▸ **Problem to work on**
Among the lines below, keep only those from the one containing "Open Scope string_scope." through the one containing "lines ← csv_read", and reproduce them exactly.

▸ **Input records**
(* ===== verification/Results.v ===== *)
(** * The result files (runner/run.py, lines 430-445, 496-524; runner/plot.py, lines 55-70)

    - [csv_str], [dict_to_list], [csv_file]: what [csv.DictWriter] writes for
      the rows of [Matrix]; [results_csv] and [timeline_csv] are the two files;
    - [read_rows]: the rows [csv.DictReader] yields to [load] and
      [load_timeline] of the report;  [load_file] and [load_timeline_file] are
      these functions on the text of a file.

    Reading is lazy in Python, so of two errors the one in the earlier row would
    be raised; here a CSV error comes first.  [py_repr] is [repr] of a list or
    dictionary. *)

From Stdlib Require Import Ascii String ZArith Lia.
From S2P Require Import Prelude PyText PyDict PyFloat PyJson PyRepr PyCsv PyPath.
From S2P Require Import RunnerSpecs Procfs Lifecycle Matrix PlotData.

Open Scope string_scope.
Open Scope list_scope.
Open Scope Z_scope.

Section Writer.
Variable py_repr : json -> string.

(** The text of a field. *)
Definition csv_str (v : json) : string :=
  match v with
  | JStr s => s
  | JNull => ""
  | JBool b => if b then "True" else "False"
  | JInt z => str_of_Z z
  | JFloat f => float_repr f
  | JArr _ | JObj _ => py_repr v
  end.

(** [DictWriter._dict_to_list]: keys without a column raise. *)
Definition dict_to_list (fieldnames : list string) (x : row) : res (list string) :=
  if decide (Forall (fun k => k ∈ fieldnames) (dict_keys x)) then
    Ok ((fun k => match dict_get x k with Some v => csv_str v | None => "" end) <$> fieldnames)
  else Raise ValueError.

(** [writer.writeheader()], then [writer.writerow(row)] for each row. *)
Definition csv_file (fieldnames : list string) (rows : list row) : res string :=
  ls ← res_map (dict_to_list fieldnames) rows;
  Ok (csv_text (fieldnames :: ls)).

Definition results_csv (rows : list row) : res string := csv_file fields rows.
Definition timeline_csv (rows : list row) : res string := csv_file tl_fields rows.
End Writer.

(** The path of the timeline, next to the summary. *)
Definition tl_path (out : string) : string := path_join (dirname out) "timeline.csv".

(** [for row in csv.DictReader(f)] *)
Definition read_rows (text : string) : res (list csv_row) :=
  lines ← csv_read text; Ok (dict_rows lines).

Definition load_file (text : string) : res (PlotData.table * list string * list Z) :=
  rows ← read_rows text; load rows.

Definition load_timeline_file (text : string) : res timeline :=
  rows ← read_rows text; load_timeline rows.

▸ **Solution to this exercise**
Open Scope string_scope.
Open Scope list_scope.
Open Scope Z_scope.

Section Writer.
Variable py_repr : json -> string.

(** The text of a field. *)
Definition csv_str (v : json) : string :=
  match v with
  | JStr s => s
  | JNull => ""
  | JBool b => if b then "True" else "False"
  | JInt z => str_of_Z z
  | JFloat f => float_repr f
  | JArr _ | JObj _ => py_repr v
  end.

(** [DictWriter._dict_to_list]: keys without a column raise. *)
Definition dict_to_list (fieldnames : list string) (x : row) : res (list string) :=
  if decide (Forall (fun k => k ∈ fieldnames) (dict_keys x)) then
    Ok ((fun k => match dict_get x k with Some v => csv_str v | None => "" end) <$> fieldnames)
  else Raise ValueError.

(** [writer.writeheader()], then [writer.writerow(row)] for each row. *)
Definition csv_file (fieldnames : list string) (rows : list row) : res string :=
  ls ← res_map (dict_to_list fieldnames) rows;
  Ok (csv_text (fieldnames :: ls)).

Definition results_csv (rows : list row) : res string := csv_file fields rows.
Definition timeline_csv (rows : list row) : res string := csv_file tl_fields rows.
End Writer.

(** The path of the timeline, next to the summary. *)
Definition tl_path (out : string) : string := path_join (dirname out) "timeline.csv".

(** [for row in csv.DictReader(f)] *)
Definition read_rows (text : string) : res (list csv_row) :=
  lines ← csv_read text; Ok (dict_rows lines).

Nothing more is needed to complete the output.